Section TimedOrder.
Variable strRound1 : Q → string.
Variables (kwStart kwEnd : option Q).
Variable S : Scan → Prop.

Lemma timedEntry_ordered node output e :
  (accepted kwStart kwEnd e = true → S e) →
  timeStampsFrom S (tm_startTimestamp output) (tm_endTimestamp output) →
  let output' := timedEntry strRound1 kwStart kwEnd node output e in
  timeStampsFrom S (tm_startTimestamp output') (tm_endTimestamp output').
Proof.
  intros HS (Hle & Hlo & Hhi). cbv zeta.
  destruct (accepted kwStart kwEnd e) eqn:Hacc; last first.
  { by rewrite timedEntry_rejected. }
  specialize (HS eq_refl).
  unfold timedEntry, accepted in *. apply andb_true_iff in Hacc as [Hs He].
  apply negb_true_iff in Hs, He. rewrite Hs, He. clear Hs He.
  cbn [tm_startTimestamp tm_endTimestamp].
  destruct (Qltb (time e) (tm_startTimestamp output)
            || Qeq_bool (tm_startTimestamp output) (-1)) eqn:Es;
    destruct (Qltb (tm_endTimestamp output) (time e)
              || Qeq_bool (tm_endTimestamp output) (-1)) eqn:Ee.
  - split; [apply Qle_refl|]. split; right; by exists e.
  - apply orb_false_iff in Ee as [Ee _]. split; [|split; [right; by exists e|done]].
    apply Qnot_lt_le. rewrite <- Qltb_lt. congruence.
  - apply orb_false_iff in Es as [Es _]. split; [|split; [done|right; by exists e]].
    apply Qnot_lt_le. rewrite <- Qltb_lt. congruence.
  - done.
Qed.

» **TRY IT**:
Starting at the line above that holds "Lemma timedEntry_ordered node" and ending at the line that holds "specialize (HS eq_refl).", transcribe each line exactly and include no other lines.

» **WRITTEN ANSWER**:
Lemma timedEntry_ordered node output e :
  (accepted kwStart kwEnd e = true → S e) →
  timeStampsFrom S (tm_startTimestamp output) (tm_endTimestamp output) →
  let output' := timedEntry strRound1 kwStart kwEnd node output e in
  timeStampsFrom S (tm_startTimestamp output') (tm_endTimestamp output').
Proof.
  intros HS (Hle & Hlo & Hhi). cbv zeta.
  destruct (accepted kwStart kwEnd e) eqn:Hacc; last first.
  { by rewrite timedEntry_rejected. }
  specialize (HS eq_refl).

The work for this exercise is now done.